KC 203 – Instant Pot Lousong Soup (Hong Kong Borscht)

Why hello there! Welcome to Kitchen Catastrophe, and holy crap, are we late this week. The range of issues that delayed us included mental misfires, medical scares, and broken sleep schedules, but we’re HERE NOW, with a soup that we’re going to make MUCH harder than it has to be, for jokes only I really understand. For those of you who spit on history, you can click this link to get the recipe. For everyone else, let’s cover 500 years of culinary history in one country, 103 years of culinary history in ANOTHER country, at least 2 languages, and a computer error on our way to soup that can be made with only 2 steps. 

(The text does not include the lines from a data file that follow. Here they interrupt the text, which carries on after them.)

Lemma mid_move P run skip wait i idx t s q f k : mid P run skip (i :: wait) idx t s -> length run < max_num_running_reqs cfg ->
  store s !! i = Some q -> res_inv k ->
  request_id (f (sr_req q)) = request_id (sr_req q) -> num_tokens (f (sr_req q)) = num_tokens (sr_req q) -> status (f (sr_req q)) = RUNNING ->
  mid P (run ++ [i]) skip wait (Datatypes.S (length run)) t
    (mkSched (<[i := with_req f q]> (store s)) (requests s) (FCFSRequestQueue wait) (run ++ [i]) (finished_req_ids s) k).
Proof.
  intros Hm Hmax Hq Hk Hid Hnt Hst. apply mid_end in Hm as []. rewrite firstn_all in m_sched0.
  assert ((run ++ [i]) ++ skip ++ wait ≡ₚ run ++ skip ++ i :: wait) as Hp by (rewrite <-app_assoc; apply Permutation_app_head; cbn; apply Permutation_middle).
  assert (i ∉ run) as Hi by (rewrite <-Hp in m_nodup0; apply NoDup_app in m_nodup0 as [(_ & Hd & _)%NoDup_app _]; intros Hi; apply (Hd i Hi); by left).
  assert (i ∉ skip ++ wait) as Hi' by (rewrite <-Hp, <-app_assoc in m_nodup0; apply NoDup_app in m_nodup0 as (_ & _ & Hd); by inv Hd).
  assert (forall j q0, store s !! j = Some q0 -> exists q', <[i := with_req f q]> (store s) !! j = Some q' /\
    request_id (sr_req q') = request_id (sr_req q0) /\ num_tokens (sr_req q') = num_tokens (sr_req q0)) as Hlk.
  { intros j q0 Hq0. destruct (decide (j = i)) as [->|Hne]; [rewrite lookup_insert_eq|rewrite lookup_insert_ne by done]; simplify_eq; eauto. }
  split; try done; cbn [store requests].
  - by rewrite Hp.
  - intros j. rewrite Hp. intros (q0 & Hq0 & Hr0 & Ht0)%m_known0. destruct (Hlk j q0 Hq0) as (q' & Hq' & Hid' & Hnt').
    exists q'. split_and!; [done|by rewrite Hid'|by rewrite Hnt'].
  - intros id j. rewrite Hp. intros (Hin & q0 & Hq0 & Hr0)%m_requests0. split; [done|].
    destruct (Hlk j q0 Hq0) as (q' & Hq' & Hid' & _). exists q'. split; [done|]. by rewrite Hid'.
  - intros j q' Hj Hq'. destruct (decide (j = i)) as [->|Hne]; [rewrite lookup_insert_eq in Hq'; by simplify_eq|].
    rewrite lookup_insert_ne in Hq' by done. eapply m_status0; [|done]. set_solver.
  - intros _ j x q' Hj Hx%lookup_lt_Some. rewrite length_app in Hx. cbn in Hx. lia.
  - intros j q' Hj. rewrite lookup_insert_ne by (by intros ->). apply m_fresh0.
    rewrite elem_of_app in *. rewrite elem_of_cons. naive_solver.
  - rewrite firstn_all2 by (rewrite length_app; cbn; lia). etrans; [done|]. apply submseteq_inserts_r. done.
  - intros id. rewrite m_keys0. split; intros (j & q0 & Hj & Hq0 & ->).
    + destruct (Hlk j q0 Hq0) as (q' & Hq' & Hid' & _). exists j, q'. split_and!; [done|done|congruence].
    + assert (j <> i) as Hne by (intros ->; apply Hi; by eapply elem_of_submseteq).
      rewrite lookup_insert_ne in Hq0 by done. exists j, q0. done.
  - rewrite length_app. cbn. lia.
Qed.
(** One scheduled request that runs: it goes on, or it stopped and is forgotten. *)
Lemma wp_process_output out mo id i run wait stopped s :
  line_inv run wait stopped [] s -> requests s !! id = Some i -> i ∈ run ->
  wp (process_output cfg hf out mo id i)
     (fun x s' => requests_shrink s s' /\ match x.2 with
        | Some true => line_inv run wait (i :: stopped) [] s'
        | Some false => False
        | None => line_inv run wait stopped [] s'
        end) T s.
Proof.
  intros Hs Hid Hi. destruct (l_requests _ _ _ _ _ Hs _ _ Hid) as ([[Hi' Hns]|?%elem_of_nil] & q & Hq & Hqid); [|done].
  pose proof (l_status _ _ _ _ _ Hs _ _ Hi Hns Hq) as Hst.
  assert (i ∉ wait) as Hw by (pose proof (l_nodup _ _ _ _ _ Hs) as (_ & Hd & _)%NoDup_app; by apply Hd).
  assert (aside run wait stopped [] i s s q) as Ha.
  { split; [apply (line_detach [i]); [done|intros j ->%list_elem_of_singleton; done]|done|done]. }
  unfold process_output. wp_step. case_match; [wp_step|by wp_step]. wp_step. apply wp_index_or. intros generated. wp_step.
  apply (wp_mono _ (fun _ s1 => exists q1, aside run wait stopped [] i s s1 q1 /\ status (sr_req q1) = RUNNING) _ T); [| |done].
  { unfold reject_drafts. destruct (dict_get _ _) as [[|d ds]|]; try (wp_step; by exists q).
    eapply wp_aside_update; [exact Ha|done|done|]. intros s1 Ha1. eexists. split; [exact Ha1|exact Hst]. }
  intros _ s1 (q1 & Ha1 & Hst1). wp_step. eapply wp_request; [apply Ha1|]. rewrite Hst1. wp_step.
  apply (wp_mono _ (fun x s2 => exists q2, aside run wait stopped [] i s s2 q2 /\ (x.2 = false -> status (sr_req q2) = RUNNING) /\
        (x.2 = true -> stops_again q2)) _ T); [| |done].
  { destruct generated; [wp_step; exists q1; by split_and!|]. rewrite <-Hst1. by apply wp_update_request_with_output. }
  intros [toks b] s2 (q2 & Ha2 & Hrun2 & Hag2). cbn in Hrun2, Hag2. wp_step.
  apply (wp_mono _ (fun x s3 => exists q3, aside run wait stopped [] i s s3 q3 /\ (x.2 = false -> status (sr_req q3) = RUNNING)) _ T); [| |done].
  { destruct (pooler_outputs mo) as [|p ps]; [wp_step; exists q2; by split_and!|]. wp_step. apply wp_index_or. intros po.
    unfold sreq, put_sreq. do 2 wp_step. wp_step. rewrite (a_obj _ _ _ _ _ _ _ _ Ha2). do 2 wp_step. apply wp_lift_any; [|done]. intros [b' q3] Hc.
    pose proof (check_stop_keeps _ _ _ _ _ Hc) as (Hc1 & Hc2 & Hc3). do 3 wp_step. exists q3. split; [eapply aside_write; [exact Ha2|done|lia]|].
    cbn. intros ->. rewrite (Hc3 eq_refl) in *. apply Hrun2. destruct b; [by specialize (Hag2 eq_refl _ _ _ Hc)|done]. }
  intros [po b3] s3 (q3 & Ha3 & Hrun3). cbn in Hrun3. unfold sreq. do 2 wp_step. wp_step. rewrite (a_obj _ _ _ _ _ _ _ _ Ha3). do 2 wp_step.
  apply (wp_mono _ (fun _ s4 => ended run wait stopped i s b3 s4 q3) _ T); [| |done].
  { unfold ended. destruct b3; [|wp_step; split; [done|by apply Hrun3]]. eapply wp_mono; [eapply wp_free_request; [apply Ha3|apply Ha3|apply not_elem_of_nil]| |done].
    intros _ s4 (Hl4 & Hst4 & Hsh4). split_and!; [done| |by rewrite Hst4; apply Ha3]. intros id' j Hj%Hsh4. by rewrite (a_req _ _ _ _ _ _ _ _ Ha3) in Hj. }
  intros _ s4 He4. wp_step.
  apply (wp_mono _ (fun _ s5 => exists q5, ended run wait stopped i s b3 s5 q5) _ T); [| |done].
  { destruct (num_nans mo !! id); [|wp_step; by exists q3]. eapply wp_ended_update; [exact He4|done..|]. intros s5 He5. eauto. }
  intros _ s5 [q5 He5]. destruct (_ || _).
  - wp_step. eapply wp_ended_update; [exact He5|done..|]. intros s6 He6. wp_step. by eapply ended_result.
  - wp_step. apply wp_assert_any. intros _. wp_step. by eapply ended_result.
Qed.
Lemma slip_core : ib_core b'.
Proof.
  destruct (sp_limits _ _ _ _ _ _ _ Hs) as (L1 & L2 & L3 & L4 & L5).
  destruct (oc_row b Hb _ _ Hfrom) as [Hlf Hnf], (oc_row b Hb _ _ Hto) as [Hlt _].
  split; rewrite ?L1, ?L2, ?L5.
  - apply slip_index.
  - by rewrite (sp_roster _ _ _ _ _ _ _ Hs), (sp_outputs _ _ _ _ _ _ _ Hs).
  - rewrite (sp_roster _ _ _ _ _ _ _ Hs), !length_insert. apply Hb.
  - rewrite (sp_rows _ _ _ _ _ _ _ Hs), length_insert. apply Hb.
  - intros i r. rewrite (sp_rows _ _ _ _ _ _ _ Hs). intros [(<- & <- & _)|[_ Hr]]%list_lookup_insert_Some; [|by apply (oc_row b Hb i)].
    cbn. rewrite length_app, length_take, length_drop. lia.
  - by eapply block_rows_moved; [apply Hb|by apply (core_lt b e _ Hb He)|apply Hs].
  - rewrite (sp_generators _ _ _ _ _ _ _ Hs). apply slip_entries, Hb.
  - rewrite (sp_bad_words _ _ _ _ _ _ _ Hs). apply slip_entries, Hb.
  - intros id'. rewrite (sp_sets _ _ _ _ _ _ _ Hs). intros Hin. by apply slip_known, (oc_sets b Hb).
  - intros id'. rewrite (sp_logprobs _ _ _ _ _ _ _ Hs), (sp_prompt_logprobs _ _ _ _ _ _ _ Hs). intros Hin. by apply slip_known, (oc_logprobs b Hb).
  - intros i r id'. rewrite (sp_rows _ _ _ _ _ _ _ Hs), (sp_loras _ _ _ _ _ _ _ Hs), slip_roster.
    intros [(<- & <- & _)|[Hne Hr]]%list_lookup_insert_Some [[_ ?]|[[Hi Hid]|(_ & _ & Hid)]] Hz; try done.
    + injection Hid as ->. by apply (oc_loras b Hb last from id).
    + congruence.
    + by apply (oc_loras b Hb i r id').
  - apply Hs.
  - apply Hb.
Qed.

Lemma slip_slid : slid b b'.
Proof.
  pose proof slip_cell as [Hc1 Hc2]. split; [apply slip_core|apply Hs| |apply slip_dom|].
  2: by eapply block_rows_moved; [apply Hb|by apply (core_lt b e _ Hb He)|apply Hs].
  intros id'. unfold req_view, id_view. rewrite (sp_index _ _ _ _ _ _ _ Hs), (sp_sets _ _ _ _ _ _ _ Hs), (sp_logprobs _ _ _ _ _ _ _ Hs), (sp_prompt_logprobs _ _ _ _ _ _ _ Hs).
  destruct (decide (id = id')) as [<-|Hne].
  - apply (oc_index b Hb) in Hlast. rewrite lookup_insert_eq, Hlast. cbn. by rewrite Hc1.
  - rewrite lookup_insert_ne by done. destruct (req_id_to_index b !! id') as [i|] eqn:Hi; [|done]. cbn.
    apply (oc_index b Hb) in Hi. rewrite Hc2; [done|intros ->; congruence..].
Qed.
End slipped.

(** * The dictionaries of logits processors *)

(** Lookups after insertions and deletions at keys that are equal or known to differ. *)
Ltac map_cells :=
  repeat first [rewrite lookup_insert_eq | rewrite lookup_insert_ne by done | rewrite lookup_delete_eq | rewrite lookup_delete_ne by done].

Lemma process_moved_lookup {T} (d : gmap nat T) a b direct j : process_moved d (a, b, direct) !! j =
  if decide (j = b) then d !! a else if decide (j = a) then match direct with SWAP => d !! b | UNIDIRECTIONAL => None end else d !! j.
Proof.
  unfold process_moved. destruct (decide (a = b)) as [->|Hab].
  - rewrite lookup_delete_eq. destruct (d !! b) as [x|] eqn:Hb, direct; repeat case_decide; subst;
      map_cells; congruence.
  - rewrite (lookup_delete_ne d a b) by done. destruct (d !! a) as [x|] eqn:Ha, (d !! b) as [y|] eqn:Hb, direct; repeat case_decide; subst;
      map_cells; congruence.
Qed.

Lemma foldl_delete_lookup {T} (l : list nat) (d : gmap nat T) j : foldl (fun d i => delete i d) d l !! j = if decide (j ∈ l) then None else d !! j.
Proof.
  induction l as [|i l IH] in d |- *; [by rewrite decide_False by apply not_elem_of_nil|]. cbn. rewrite IH.
  destruct (decide (j = i)) as [->|Hne].
  - rewrite (decide_True (P := i ∈ i :: l)), lookup_delete_eq by (by left). by case_decide.
  - rewrite lookup_delete_ne by done. repeat case_decide; try done; set_solver.
Qed.

(** Moves that leave [e] alone do not look at its entry. *)
Lemma moves_agree {T} ms e (d d' : gmap nat T) : (forall j, j <> e -> d !! j = d' !! j) -> (forall m, m ∈ ms -> m.1.1 <> e /\ m.1.2 <> e) ->
  forall j, j <> e -> foldl process_moved d ms !! j = foldl process_moved d' ms !! j.
Proof.
  induction ms as [|[[x y] direct] ms IH] in d, d' |- *; intros Hd Hm j Hj; [by apply Hd|]. cbn [foldl].
  destruct (Hm (x, y, direct)) as [Hx Hy]; [by left|]. apply IH; [|intros m Hin; apply Hm; by right|done].
  intros i Hi. rewrite !process_moved_lookup. repeat case_decide; try by apply Hd. destruct direct; [done|by apply Hd].
Qed.

Section tracks.
Context {T : Type} (new_state : BatchSampling -> list Z -> string -> option T) (d0 : gmap nat T).

(** The dictionary that a processor makes of [d0] with the changes recorded so far. *)
Definition applied (u : BatchUpdateBuilder) : gmap nat T :=
  foldl process_moved (foldl (fun d i => delete i d) (foldl (process_added new_state) d0 (added u)) (_removed u)) (moved u).

(** It has the entries of the requests of the batch at their indices. *)
Definition tracks (ent : string -> option T) (b : InputBatch) : Prop :=
  (forall i, applied (batch_update_builder b) !! i = _req_ids b !! i ≫= fun o => o ≫= ent) /\
  forall m, m ∈ moved (batch_update_builder b) -> m.1.1 ∉ _removed (batch_update_builder b) /\ m.1.2 ∉ _removed (batch_update_builder b).

Lemma applied_perm u u' : _removed u ≡ₚ _removed u' -> moved u = moved u' -> added u = added u' -> forall i, applied u !! i = applied u' !! i.
Proof.
  intros Hr Hm Ha i. unfold applied. rewrite Hm, Ha. f_equal. f_equal. apply map_eq. intros j. rewrite !foldl_delete_lookup.
  pose proof (elem_of_Permutation_proper j _ _ Hr). repeat case_decide; tauto.
Qed.

(** An index taken out of [_removed]. *)
Lemma applied_pop u u' e : _removed u ≡ₚ e :: _removed u' -> moved u = moved u' -> added u = added u' ->
  (forall m, m ∈ moved u -> m.1.1 ∉ _removed u /\ m.1.2 ∉ _removed u) -> forall j, j <> e -> applied u' !! j = applied u !! j.
Proof.
  intros Hr Hm Ha Hd j Hj. unfold applied. rewrite <-Hm, <-Ha. apply (moves_agree _ e).
  - intros i Hi. rewrite !foldl_delete_lookup. pose proof (elem_of_Permutation_proper i _ _ Hr) as H. rewrite elem_of_cons in H.
    repeat case_decide; tauto.
  - intros m Hin. assert (e ∈ _removed u) as He by (rewrite Hr; by left). destruct (Hd m Hin). split; intros <-; done.
  - done.
Qed.

Lemma process_moves_empty ms : foldl process_moved (∅ : gmap nat T) ms = ∅.
Proof.
  induction ms as [|[[x y] direct] ms IH]; [done|]. cbn [foldl]. replace (process_moved ∅ (x, y, direct)) with (∅ : gmap nat T); [done|].
  apply map_eq. intros j. rewrite process_moved_lookup, !lookup_empty. repeat case_decide; by destruct direct.
Qed.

A Spark from a Failing Machine

So, today’s post is a Patreon Sponsored post, which is one of the reasons I was so dedicated to getting it done instead of delaying it. And it was one that suddenly jumped to my attention because of what I can only assume was a technical glitch. You may recall that last week we had some technical issues, that were the result of previous technical issues in December. To really condense the story: we had problems with Bluehost back in December, and while working out the technical details, realized that we don’t need to pay for all the services we have been paying them for. We asked to lower our service, they said sure, and then, due to some kind of misfiling on their end, their servers read that as “suspend the service” a week ago, so for a couple hours we didn’t own our website anymore. We sorted it all out, but after doing so, something funny happened.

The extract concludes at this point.